--- START ---

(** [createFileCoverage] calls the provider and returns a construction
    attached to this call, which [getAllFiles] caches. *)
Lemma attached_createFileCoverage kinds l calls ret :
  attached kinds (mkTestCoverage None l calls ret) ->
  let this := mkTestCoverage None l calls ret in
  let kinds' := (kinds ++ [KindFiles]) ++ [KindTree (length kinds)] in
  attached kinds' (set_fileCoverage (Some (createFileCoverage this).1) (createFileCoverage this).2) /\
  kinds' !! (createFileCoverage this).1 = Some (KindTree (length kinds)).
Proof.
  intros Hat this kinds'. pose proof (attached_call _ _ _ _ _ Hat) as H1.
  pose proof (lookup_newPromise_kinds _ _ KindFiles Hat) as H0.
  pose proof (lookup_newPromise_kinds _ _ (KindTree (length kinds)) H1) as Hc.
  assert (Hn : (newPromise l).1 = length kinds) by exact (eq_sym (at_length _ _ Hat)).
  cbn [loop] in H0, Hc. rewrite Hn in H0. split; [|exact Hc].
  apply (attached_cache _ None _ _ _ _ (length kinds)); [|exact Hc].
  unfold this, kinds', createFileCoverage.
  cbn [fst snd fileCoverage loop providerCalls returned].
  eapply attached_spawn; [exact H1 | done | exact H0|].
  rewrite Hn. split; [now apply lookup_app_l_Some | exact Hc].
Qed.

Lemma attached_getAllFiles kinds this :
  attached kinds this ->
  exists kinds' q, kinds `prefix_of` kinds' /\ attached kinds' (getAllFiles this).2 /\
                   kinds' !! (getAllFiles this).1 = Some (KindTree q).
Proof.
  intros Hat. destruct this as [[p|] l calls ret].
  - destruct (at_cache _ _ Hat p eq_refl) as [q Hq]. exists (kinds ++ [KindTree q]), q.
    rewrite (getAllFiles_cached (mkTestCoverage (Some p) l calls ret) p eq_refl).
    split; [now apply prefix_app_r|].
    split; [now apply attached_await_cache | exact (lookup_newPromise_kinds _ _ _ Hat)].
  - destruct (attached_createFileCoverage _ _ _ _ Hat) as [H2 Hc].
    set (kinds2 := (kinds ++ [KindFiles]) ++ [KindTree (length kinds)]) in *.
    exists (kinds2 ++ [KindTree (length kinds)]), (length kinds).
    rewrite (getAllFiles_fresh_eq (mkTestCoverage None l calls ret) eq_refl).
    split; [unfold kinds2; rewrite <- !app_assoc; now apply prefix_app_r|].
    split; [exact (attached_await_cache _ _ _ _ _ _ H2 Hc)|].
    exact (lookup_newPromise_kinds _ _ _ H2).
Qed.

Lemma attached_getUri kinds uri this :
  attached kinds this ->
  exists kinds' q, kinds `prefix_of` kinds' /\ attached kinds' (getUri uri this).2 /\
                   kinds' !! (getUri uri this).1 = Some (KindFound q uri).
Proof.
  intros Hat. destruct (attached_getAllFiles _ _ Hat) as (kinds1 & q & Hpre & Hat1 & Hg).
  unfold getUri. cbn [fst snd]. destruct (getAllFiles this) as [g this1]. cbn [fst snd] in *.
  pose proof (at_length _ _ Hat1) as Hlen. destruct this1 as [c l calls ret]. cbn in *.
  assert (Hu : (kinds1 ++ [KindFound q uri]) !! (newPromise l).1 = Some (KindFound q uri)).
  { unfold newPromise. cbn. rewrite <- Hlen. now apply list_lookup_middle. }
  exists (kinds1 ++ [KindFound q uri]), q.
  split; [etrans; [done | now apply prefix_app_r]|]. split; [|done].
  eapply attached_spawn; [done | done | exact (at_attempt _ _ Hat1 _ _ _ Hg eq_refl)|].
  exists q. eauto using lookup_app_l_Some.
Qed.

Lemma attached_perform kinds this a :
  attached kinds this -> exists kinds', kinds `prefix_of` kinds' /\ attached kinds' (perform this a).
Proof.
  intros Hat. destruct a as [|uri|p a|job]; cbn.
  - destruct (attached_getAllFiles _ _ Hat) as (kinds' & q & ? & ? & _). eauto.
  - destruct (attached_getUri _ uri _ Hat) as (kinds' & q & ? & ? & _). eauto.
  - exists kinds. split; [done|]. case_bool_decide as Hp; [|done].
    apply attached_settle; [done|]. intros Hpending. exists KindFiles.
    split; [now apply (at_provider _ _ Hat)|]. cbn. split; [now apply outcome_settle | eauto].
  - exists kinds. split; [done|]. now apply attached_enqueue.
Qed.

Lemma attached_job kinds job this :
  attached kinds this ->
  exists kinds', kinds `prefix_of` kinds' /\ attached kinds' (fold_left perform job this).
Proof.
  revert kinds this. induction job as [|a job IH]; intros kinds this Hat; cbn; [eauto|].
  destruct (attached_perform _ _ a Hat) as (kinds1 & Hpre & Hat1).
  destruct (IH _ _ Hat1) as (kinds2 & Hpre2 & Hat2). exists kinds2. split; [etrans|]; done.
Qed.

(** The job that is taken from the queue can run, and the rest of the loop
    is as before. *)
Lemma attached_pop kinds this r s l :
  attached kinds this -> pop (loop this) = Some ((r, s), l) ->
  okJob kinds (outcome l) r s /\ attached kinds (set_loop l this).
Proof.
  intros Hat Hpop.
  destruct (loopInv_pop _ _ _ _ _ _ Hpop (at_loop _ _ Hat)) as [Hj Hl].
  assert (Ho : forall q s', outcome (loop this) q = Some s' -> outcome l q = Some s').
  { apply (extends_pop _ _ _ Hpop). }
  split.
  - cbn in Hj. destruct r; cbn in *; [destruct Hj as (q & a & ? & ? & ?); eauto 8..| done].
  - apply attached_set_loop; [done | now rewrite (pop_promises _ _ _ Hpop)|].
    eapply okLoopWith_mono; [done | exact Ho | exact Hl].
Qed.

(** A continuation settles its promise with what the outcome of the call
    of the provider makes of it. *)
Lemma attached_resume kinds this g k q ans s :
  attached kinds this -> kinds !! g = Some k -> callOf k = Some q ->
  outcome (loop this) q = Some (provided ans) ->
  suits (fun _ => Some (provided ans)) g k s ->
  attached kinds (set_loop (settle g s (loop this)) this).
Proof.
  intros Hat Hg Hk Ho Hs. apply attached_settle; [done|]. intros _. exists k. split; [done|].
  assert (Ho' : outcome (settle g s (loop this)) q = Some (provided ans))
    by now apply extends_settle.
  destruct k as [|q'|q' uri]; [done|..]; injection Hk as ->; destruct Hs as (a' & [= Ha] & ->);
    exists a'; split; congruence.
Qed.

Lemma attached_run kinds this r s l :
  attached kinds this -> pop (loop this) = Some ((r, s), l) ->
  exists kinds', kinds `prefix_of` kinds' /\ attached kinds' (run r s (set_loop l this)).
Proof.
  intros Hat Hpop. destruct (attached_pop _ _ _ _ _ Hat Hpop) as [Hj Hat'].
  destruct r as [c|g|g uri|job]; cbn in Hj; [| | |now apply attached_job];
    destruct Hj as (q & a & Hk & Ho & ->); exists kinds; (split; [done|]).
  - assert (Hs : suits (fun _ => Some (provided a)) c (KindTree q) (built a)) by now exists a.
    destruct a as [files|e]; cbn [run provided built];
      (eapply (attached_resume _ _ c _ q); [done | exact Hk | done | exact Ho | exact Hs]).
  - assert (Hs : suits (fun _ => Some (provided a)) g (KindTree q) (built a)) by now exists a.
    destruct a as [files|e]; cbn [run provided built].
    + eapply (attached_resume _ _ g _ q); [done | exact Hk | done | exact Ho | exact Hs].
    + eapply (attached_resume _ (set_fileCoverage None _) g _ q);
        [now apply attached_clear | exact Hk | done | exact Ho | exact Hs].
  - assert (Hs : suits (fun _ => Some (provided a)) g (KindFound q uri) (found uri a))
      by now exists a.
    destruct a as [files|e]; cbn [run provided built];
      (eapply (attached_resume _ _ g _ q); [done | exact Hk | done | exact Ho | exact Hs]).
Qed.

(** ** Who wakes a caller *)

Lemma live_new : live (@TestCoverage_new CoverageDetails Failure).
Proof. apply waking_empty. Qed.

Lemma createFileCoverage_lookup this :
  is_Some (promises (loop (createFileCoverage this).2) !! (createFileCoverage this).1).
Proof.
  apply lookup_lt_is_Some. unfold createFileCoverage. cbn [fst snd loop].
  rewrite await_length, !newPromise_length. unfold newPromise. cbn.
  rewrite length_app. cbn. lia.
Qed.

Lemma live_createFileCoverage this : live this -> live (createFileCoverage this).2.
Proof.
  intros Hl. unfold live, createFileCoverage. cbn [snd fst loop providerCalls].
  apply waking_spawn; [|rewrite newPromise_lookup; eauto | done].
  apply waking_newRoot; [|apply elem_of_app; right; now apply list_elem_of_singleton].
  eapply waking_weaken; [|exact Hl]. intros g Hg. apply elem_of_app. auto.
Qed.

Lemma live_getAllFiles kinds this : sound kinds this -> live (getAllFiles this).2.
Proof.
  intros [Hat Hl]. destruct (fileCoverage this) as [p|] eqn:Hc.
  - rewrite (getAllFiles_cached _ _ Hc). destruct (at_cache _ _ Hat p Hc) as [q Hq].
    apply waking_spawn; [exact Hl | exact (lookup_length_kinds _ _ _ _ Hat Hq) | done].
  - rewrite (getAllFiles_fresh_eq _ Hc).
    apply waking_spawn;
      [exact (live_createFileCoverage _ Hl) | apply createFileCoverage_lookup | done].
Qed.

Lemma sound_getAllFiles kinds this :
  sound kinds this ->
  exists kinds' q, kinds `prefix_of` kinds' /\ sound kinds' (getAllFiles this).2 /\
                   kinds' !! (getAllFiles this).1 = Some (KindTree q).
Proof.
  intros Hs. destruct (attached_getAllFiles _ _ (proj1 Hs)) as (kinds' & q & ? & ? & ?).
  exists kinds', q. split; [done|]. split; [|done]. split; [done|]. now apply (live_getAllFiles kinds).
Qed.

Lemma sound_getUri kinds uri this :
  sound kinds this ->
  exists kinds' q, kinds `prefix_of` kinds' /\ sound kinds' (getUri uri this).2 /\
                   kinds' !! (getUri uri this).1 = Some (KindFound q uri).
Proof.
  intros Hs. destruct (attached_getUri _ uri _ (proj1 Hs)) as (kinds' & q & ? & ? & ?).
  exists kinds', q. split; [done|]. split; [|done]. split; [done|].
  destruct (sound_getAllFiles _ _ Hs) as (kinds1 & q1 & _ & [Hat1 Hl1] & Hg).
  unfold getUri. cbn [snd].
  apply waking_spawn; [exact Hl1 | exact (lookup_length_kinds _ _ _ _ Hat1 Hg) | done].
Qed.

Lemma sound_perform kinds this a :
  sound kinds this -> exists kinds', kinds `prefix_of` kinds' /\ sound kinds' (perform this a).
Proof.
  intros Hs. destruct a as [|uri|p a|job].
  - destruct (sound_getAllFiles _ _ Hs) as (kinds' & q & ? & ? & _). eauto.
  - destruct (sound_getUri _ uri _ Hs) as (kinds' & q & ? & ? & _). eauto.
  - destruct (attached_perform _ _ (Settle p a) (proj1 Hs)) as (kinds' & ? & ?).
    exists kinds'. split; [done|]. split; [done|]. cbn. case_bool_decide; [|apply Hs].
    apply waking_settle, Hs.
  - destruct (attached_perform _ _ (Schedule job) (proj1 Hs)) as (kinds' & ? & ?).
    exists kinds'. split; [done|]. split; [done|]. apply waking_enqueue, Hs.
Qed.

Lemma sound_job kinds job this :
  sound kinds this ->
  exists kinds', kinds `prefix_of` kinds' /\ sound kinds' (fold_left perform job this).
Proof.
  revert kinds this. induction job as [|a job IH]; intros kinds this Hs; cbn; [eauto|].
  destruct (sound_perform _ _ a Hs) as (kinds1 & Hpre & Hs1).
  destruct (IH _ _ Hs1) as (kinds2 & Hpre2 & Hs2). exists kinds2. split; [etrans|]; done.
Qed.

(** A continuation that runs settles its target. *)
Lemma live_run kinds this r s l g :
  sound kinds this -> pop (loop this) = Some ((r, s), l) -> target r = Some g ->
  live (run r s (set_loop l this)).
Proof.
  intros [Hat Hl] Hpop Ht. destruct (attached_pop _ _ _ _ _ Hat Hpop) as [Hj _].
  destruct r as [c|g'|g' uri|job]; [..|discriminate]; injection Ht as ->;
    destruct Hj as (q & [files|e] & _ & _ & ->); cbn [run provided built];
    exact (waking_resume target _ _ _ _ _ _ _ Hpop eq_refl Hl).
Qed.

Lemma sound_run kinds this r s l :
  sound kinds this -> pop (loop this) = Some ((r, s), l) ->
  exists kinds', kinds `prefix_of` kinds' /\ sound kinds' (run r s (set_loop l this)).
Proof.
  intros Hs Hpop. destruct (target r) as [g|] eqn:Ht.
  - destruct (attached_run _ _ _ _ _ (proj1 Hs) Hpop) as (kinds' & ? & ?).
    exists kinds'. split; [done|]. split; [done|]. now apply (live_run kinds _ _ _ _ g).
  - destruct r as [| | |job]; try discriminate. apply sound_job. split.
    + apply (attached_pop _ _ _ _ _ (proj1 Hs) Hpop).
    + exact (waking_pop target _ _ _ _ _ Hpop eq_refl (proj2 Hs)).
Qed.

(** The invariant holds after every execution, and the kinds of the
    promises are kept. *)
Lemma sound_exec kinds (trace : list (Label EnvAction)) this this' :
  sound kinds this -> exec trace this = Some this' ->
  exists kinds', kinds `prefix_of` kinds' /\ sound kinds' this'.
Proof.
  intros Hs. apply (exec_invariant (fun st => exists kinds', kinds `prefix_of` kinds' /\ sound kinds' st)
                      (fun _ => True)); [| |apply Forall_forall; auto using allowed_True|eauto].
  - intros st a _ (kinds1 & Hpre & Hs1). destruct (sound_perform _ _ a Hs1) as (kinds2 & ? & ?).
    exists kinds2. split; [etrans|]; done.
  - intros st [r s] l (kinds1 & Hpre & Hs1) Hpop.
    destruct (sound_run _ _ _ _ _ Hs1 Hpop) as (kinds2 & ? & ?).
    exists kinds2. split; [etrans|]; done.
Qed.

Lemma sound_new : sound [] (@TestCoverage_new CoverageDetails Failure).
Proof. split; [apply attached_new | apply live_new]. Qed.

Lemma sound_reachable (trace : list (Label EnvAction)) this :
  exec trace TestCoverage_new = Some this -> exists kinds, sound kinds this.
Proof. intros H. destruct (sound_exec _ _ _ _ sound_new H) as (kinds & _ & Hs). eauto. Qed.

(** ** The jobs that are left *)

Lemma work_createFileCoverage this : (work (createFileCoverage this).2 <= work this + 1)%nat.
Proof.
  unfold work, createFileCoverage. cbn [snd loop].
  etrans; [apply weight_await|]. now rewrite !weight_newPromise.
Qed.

--- END ---

**What to work on**
Find "unfold this, kinds', createFileCoverage." in the entries above and copy that whole line exactly, then each line after it through the line that contains "attached kinds' (getAllFiles this).2 /\".

**The answer**
  unfold this, kinds', createFileCoverage.
  cbn [fst snd fileCoverage loop providerCalls returned].
  eapply attached_spawn; [exact H1 | done | exact H0|].
  rewrite Hn. split; [now apply lookup_app_l_Some | exact Hc].
Qed.

Lemma attached_getAllFiles kinds this :
  attached kinds this ->
  exists kinds' q, kinds `prefix_of` kinds' /\ attached kinds' (getAllFiles this).2 /\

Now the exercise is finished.